October 2, 2012

Why an incentive built into Obamacare is backfiring.

Ramesh Ponnuru explains:
Obama’s plan makes tax credits available to people who get health insurance from exchanges set up by state governments. If states don’t establish those exchanges, the federal government will do so for them. The federal exchanges, however, don’t come with tax credits: The law authorizes credits only for people who get insurance from state-established exchanges.
The idea seems to have been to get the states to set up the exchanges, but many — opposed to health care reform — have declined, despite the incentive. So the federal government will have to provide the exchanges, but without the tax credits, people won't be able to afford to buy the insurance.
States have another incentive to refrain from setting up exchanges under the health-care law: It protects companies and individuals in the state from tax increases. The law introduces penalties of as much as $3,000 per employee for firms that don’t provide insurance -- but only if an employee is getting coverage with the help of a tax credit. No state exchanges means no tax credits and thus no employer penalties. The law also notoriously penalizes many people for not buying insurance. In some cases, being eligible for a tax credit and still not buying insurance subjects you to the penalty. So, again, no state exchange means no tax credit and thus fewer people hit by the penalty.
Ponnuru's analysis meets an obstacle: "In May, the Internal Revenue Service decided it would issue tax credits to people who get insurance from exchanges established by the federal government." But his response to that is that these companies and individuals who are set to avoid the penalty will now get stuck with it, so they will have legal claims to challenge the IRS policy. The statute clearly says no tax credits, and there's an expensive consequence for them if the IRS deems the credits into existence.

54 comments:

pauldar said...

Apparently, something about a tangled weave.

Mark O said...

Ah, the Grim Reaper. Death panels being called for by the Times. To paraphrase Obama, at some point you've lived long enough.

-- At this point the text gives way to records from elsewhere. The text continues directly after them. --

Lemma bench_product_events (P : event -> Prop)
    args sensor x y slices silent product method :
  let waves := gsb sensor args in
  let s := split_head "-" sensor in
  (forall l, P (Printed l)) ->
  (forall f x' kws, P (Call f x' waves s kws)) ->
  Forall P (events_of (bench_product gsb perf B args sensor x y slices silent
                         product method)).
Proof.
  intros waves s Hp Hrun. unfold events_of.
  rewrite bench_product_run. cbn zeta. fold waves.
  destruct (negb (silent || given y)); [constructor|].
  destruct (negb (Nat.leb (ncols x) (List.length waves))); [constructor|].
  assert (Hd : Forall P ([] ++ events_of (get_methods B waves sensor product true false
                                            [("tol", 15%Z)]))).
  { cbn [app]. rewrite events_get_methods. apply Forall_forall. intros ev Hin.
    apply discover_events_shape in Hin.
    destruct Hin as [(l & ->)|(f & kws & ->)]; auto. }
  destruct (negb _); [exact Hd|].
  assert (Hloop : forall acc,
             Forall P (fst (for_each (run_method perf y slices silent product method waves)
                              (registry_of B waves sensor product) (x, acc)
                              ([] ++ events_of (get_methods B waves sensor product true
                                                  false [("tol", 15%Z)]))))).
  { intros acc. apply loop_events; auto.
    intros k p x' Hin. rewrite (registry_sensor _ _ _ _ _ Hin). apply Hrun. }
  specialize (Hloop ([], [])).
  destruct (for_each _ _ _ _) as [t' [[x' [ests lbls]]|e]]; exact Hloop.
Qed.



(** *** Scoring without a slice mapping *)




(** What a returning [bench_product] has done to the test data. *)
Lemma bench_product_memory args sensor x y slices silent product method t t' x' r :
  bench_product gsb perf B args sensor x y slices silent product method t
  = (t', Returned (x', r)) ->
  zeroed x x' /\ (product <> "chl" -> x' = x).
Proof.
  intros H. rewrite bench_product_run in H. cbn zeta in H.
  destruct (negb (silent || given y)); [discriminate|].
  destruct (negb (Nat.leb _ _)); [discriminate|].
  destruct (negb _); [discriminate|].
  destruct (for_each _ _ _ _) as [t2 [[x2 [ests lbls]]|e]] eqn:E; [|discriminate].
  inversion H; subst; clear H.
  pose proof (loop_returned _ _ _ _ _ _ _ _ _ _ E) as Hall.
  rewrite loop_returns in E by exact Hall. inversion E; subst.
  split; [apply zeroed_finally | intros Hp; now apply finally_other].
Qed.

Lemma In_turns_call y slices silent product waves turn todo :
  In turn todo ->
  In (Call (func (snd (fst turn))) (snd turn) waves (keywords_sensor (snd (fst turn)))
        [("tol", 15%Z)])
     (flat_map (run_events perf y slices silent product waves) todo).
Proof.
  intros Hin. apply in_flat_map. exists turn. split; [exact Hin|].
  destruct turn as [[k p] xk]. left. reflexivity.
Qed.

(** C8: when the orchestrator returns, every entry of the result is the
    estimate of a registry entry that was invoked on the test data.  For
    the chlorophyll product the entry reads as the algorithm's output with
    every element that is not finite or is below zero replaced by zero,
    every other element kept, so each element of it is finite and not
    negative; for any other product it is the algorithm's output
    unchanged.  The replacement is done in place: where an algorithm
    returns a view of the test data, the test data themselves are changed,
    and a later algorithm is invoked on the changed data; they differ from
    the caller's data only in such replaced elements.  The row
    [-1.0, NaN, 3.2] becomes [0.0, 0.0, 3.2]. *)
Theorem chlorophyll_estimates_clamped
    args sensor x y slices silent product method t t' x' r :
  let waves := gsb sensor args in
  let reg := registry_of B waves sensor product in
  let s := split_head "-" sensor in
  bench_product gsb perf B args sensor x y slices silent product method t
  = (t', Returned (x', r)) ->
  zeroed x x' /\
  (product <> "chl" -> x' = x) /\
  (forall k v,
     In (k, v) r ->
     exists p xk out,
       In (k, p) reg /\
       In (Call (func p) xk waves s [("tol", 15%Z)]) t' /\
       zeroed x xk /\ (product <> "chl" -> xk = x) /\
       run_partial xk waves p = Returned out /\
       if String.eqb product "chl" then
         exists a,
           out = Some a /\ observe x' v = Arr2 (clamp (value_of xk a)) /\
           rows (clamp (value_of xk a)) =
             map (map (fun e => if physical e then e else 0%float))
                 (rows (value_of xk a)) /\
           Forall (Forall (fun e => physical e = true)) (rows (clamp (value_of xk a)))
       else v = slot out /\ observe x' v = pyval_of (option_map (value_of xk) out)) /\
  clamp {| ncols := 3;
           rows := [[(-1)%float; nan; 0x1.999999999999ap+1%float]] |} =
    {| ncols := 3; rows := [[0%float; 0%float; 0x1.999999999999ap+1%float]] |}.
Proof.
  intros waves reg s H.
  assert (Hret : silent || given y = true /\ ncols x <= List.length waves /\
                 match method with Some m => Dict.mem m reg = true | None => True end /\
                 forall turn, In turn (turns product waves x (selection method reg)) ->
                              completes perf y slices silent product waves turn).
  { rewrite bench_product_run in H. cbn zeta in H. fold waves reg in H.
    destruct (silent || given y); [|discriminate].
    destruct (Nat.leb (ncols x) (List.length waves)) eqn:Hn; [|discriminate].
    apply Nat.leb_le in Hn. cbn [negb] in H.
    destruct (match method with Some m => Dict.mem m reg | None => true end) eqn:Hm;
      [|discriminate].
    cbn [negb] in H. repeat split; auto.
    - destruct method; auto.
    - destruct (for_each _ reg _ _) as [t2 [[x2 [ests lbls]]|e]] eqn:E; [|discriminate].
      eapply loop_returned. exact E. }
  destruct Hret as (Hy & Hn & Hm & Hall).
  rewrite bench_product_returns in H by assumption. fold waves reg in H.
  inversion H; subst t' x' r; clear H.
  split; [apply zeroed_finally|]. split; [intros Hp; now apply finally_other|].
  split; [|reflexivity].
  intros k v Hin. unfold expected_estimates in Hin.
  apply in_map_iff in Hin. destruct Hin as ([[k' p] xk] & Heq & Hin).
  cbn [fst snd] in Heq. inversion Heq; subst k' v; clear Heq.
  destruct (Hall _ Hin) as (out & Hc & Hchl & _). cbn [fst snd] in Hc.
  destruct (turns_zeroed product waves _ _ _ Hin) as [Hz1 Hz2]. cbn [fst snd] in Hz1, Hz2.
  assert (Hreg : In (k, p) reg).
  { apply (selection_In method). rewrite <- (turns_fst product waves (selection method reg) x).
    apply in_map_iff. exists (k, p, xk). auto. }
  exists p, xk, out. split; [exact Hreg|]. split.
  { apply in_or_app. right. apply in_or_app. right.
    unfold s. rewrite <- (registry_sensor _ _ _ _ _ Hreg).
    apply (In_turns_call y slices silent product waves (k, p, xk) _ Hin). }
  split; [exact Hz1|]. split.
  { intros Hp. rewrite turns_other in Hin by exact Hp.
    apply in_map_iff in Hin. destruct Hin as (kp & Heq & _). now inversion Heq. }
  split; [exact Hc|].
  unfold estimate. rewrite Hc.
  destruct (String.eqb_spec product "chl") as [Hp|Hp].
  - subst product. destruct out as [a|]; [|now destruct (Hchl eq_refl)].
    exists a. split; [reflexivity|]. split.
    + apply observe_later. unfold next in Hz2. now rewrite Hc in Hz2.
    + split; [|apply clamp_physical].
      rewrite clamp_rows. apply map_ext. intros row. apply map_ext.
      apply clamp_element_spec.
  - rewrite postprocess_other by exact Hp. cbn [snd]. split; [reflexivity|].
    rewrite finally_other by exact Hp.
    assert (Hx : xk = x).
    { rewrite turns_other in Hin by exact Hp.
      apply in_map_iff in Hin. destruct Hin as (kp & Heq & _). now inversion Heq. }
    subst xk. destruct out as [[a|cols src]|]; reflexivity.
Qed.

(** *** The sensor identifier *)

Lemma split_head_suffix s suffix :
  split_head "-" (String.append s (String "-" suffix)) = split_head "-" s.
Proof.
  induction s as [|c r IH]; cbn [String.append split_head].
  - reflexivity.
  - destruct (Ascii.eqb c "-"); [reflexivity | now rewrite IH].
Qed.

Lemma split_head_prefix prefix rest :
  (forall c, In c (list_ascii_of_string prefix) -> c <> "-"%char) ->
  rest = EmptyString \/ (exists r, rest = String "-" r) ->
  split_head "-" (String.append prefix rest) = prefix.
Proof.
  induction prefix as [|c r IH]; intros Hno Hrest; cbn [String.append split_head].
  - destruct Hrest as [->|(r & ->)]; reflexivity.
  - destruct (Ascii.eqb_spec c "-") as [->|Hne].
    + exfalso. apply (Hno "-"%char); [now left | reflexivity].
    + f_equal. apply IH; [|exact Hrest].
      intros c' Hc'. apply Hno. now right.
Qed.

(** C10, as the code has it: [get_methods] keeps only the part of the
    sensor identifier before its first hyphen.  The whole discovery pass
    for an identifier followed by a hyphen and any suffix equals the pass
    for the identifier; where the identifier is a hyphen-free prefix
    followed by nothing or by a hyphen and more, every probe receives that
    prefix and every registered callable has it bound in, and so does
    every entry-point invocation of a [bench_product] run.  The
    orchestrator itself does see the full identifier: the wavelengths it
    passes on are those [get_sensor_bands] gives for the full identifier
    (line 61), and the band-count error names it (line 62). *)
Theorem registry_ignores_sensor_suffix
    wl sensor suffix product debug allow_opt kw args x y slices silent method :
  (forall t,
     get_methods B wl (String.append sensor (String "-" suffix)) product debug
       allow_opt kw t
     = get_methods B wl sensor product debug allow_opt kw t) /\
  (forall prefix rest,
     sensor = String.append prefix rest ->
     (forall c, In c (list_ascii_of_string prefix) -> c <> "-"%char) ->
     rest = EmptyString \/ (exists r, rest = String "-" r) ->
     (forall f x' w s kws,
        In (Call f x' w s kws)
           (events_of (get_methods B wl sensor product debug allow_opt kw)) ->
        s = prefix) /\
     (forall reg k p,
        outcome (get_methods B wl sensor product debug allow_opt kw) = Returned reg ->
        In (k, p) reg -> keywords_sensor p = prefix) /\
     (forall f x' w s kws,
        In (Call f x' w s kws)
           (events_of (bench_product gsb perf B args sensor x y slices silent
                         product method)) ->
        s = prefix /\ w = gsb sensor args)) /\
  (silent || given y = true ->
   List.length (gsb sensor args) < ncols x ->
   outcome (bench_product gsb perf B args sensor x y slices silent product method) =
   Raised (AssertionError
             (TooManyFeatures sensor (ncols x) (List.length (gsb sensor args))))).
Proof.
  split; [|split].
  - intros t. now rewrite !get_methods_run, split_head_suffix.
  - intros prefix rest Hs Hno Hrest.
    assert (Hsplit : split_head "-" sensor = prefix).
    { rewrite Hs. now apply split_head_prefix. }
    repeat split.
    + intros f x' w s kws Hin. rewrite events_get_methods in Hin.
      apply discover_calls, expected_probes_spec in Hin.
      rewrite <- Hsplit. tauto.
    + intros reg k p Heq Hin. rewrite outcome_get_methods in Heq.
      inversion Heq; subst reg. apply discover_origin in Hin.
      destruct Hin as [[]|(_ & H & _)]. now rewrite <- Hsplit.
    + pose proof (bench_product_events
                    (fun ev => match ev with
                               | Call _ _ w' s' _ =>
                                   s' = split_head "-" sensor /\ w' = gsb sensor args
                               | _ => True
                               end)
                    args sensor x y slices silent product method) as HF.
      cbn zeta in HF.
      specialize (HF (fun _ => I) (fun _ _ _ => conj eq_refl eq_refl)).
      rewrite Forall_forall in HF. specialize (HF _ H). cbn in HF.
      rewrite <- Hsplit. tauto.
    + pose proof (bench_product_events
                    (fun ev => match ev with
                               | Call _ _ w' s' _ =>
                                   s' = split_head "-" sensor /\ w' = gsb sensor args
                               | _ => True
                               end)
                    args sensor x y slices silent product method) as HF.
      cbn zeta in HF.
      specialize (HF (fun _ => I) (fun _ _ _ => conj eq_refl eq_refl)).
      rewrite Forall_forall in HF. specialize (HF _ H). cbn in HF. tauto.
  - intros Hy Hn. unfold outcome. rewrite bench_product_run. cbn zeta.
    rewrite Hy. cbn [negb]. apply Nat.leb_gt in Hn. now rewrite Hn.
Qed.

End Orchestration.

It's a mess. In any other time in American history, the party that did this, including the President, would be overwhelmingly voted out.

JAL said...

The Dems amassed and passed this incredibly irresponsible piece of crap -- this is only the tip of the iceberg.

How can any of the intelligent liberals (lefties?) on the list support such a piece of legislation.

“We have to pass the bill so that you can find out what is in it.”

NO ONE in their right mind signs contracts without reading and having someone who knows the subject read them.

Send the jokers and miscreants left who signed this home for good before there is nothing left of the USA and our individual rights.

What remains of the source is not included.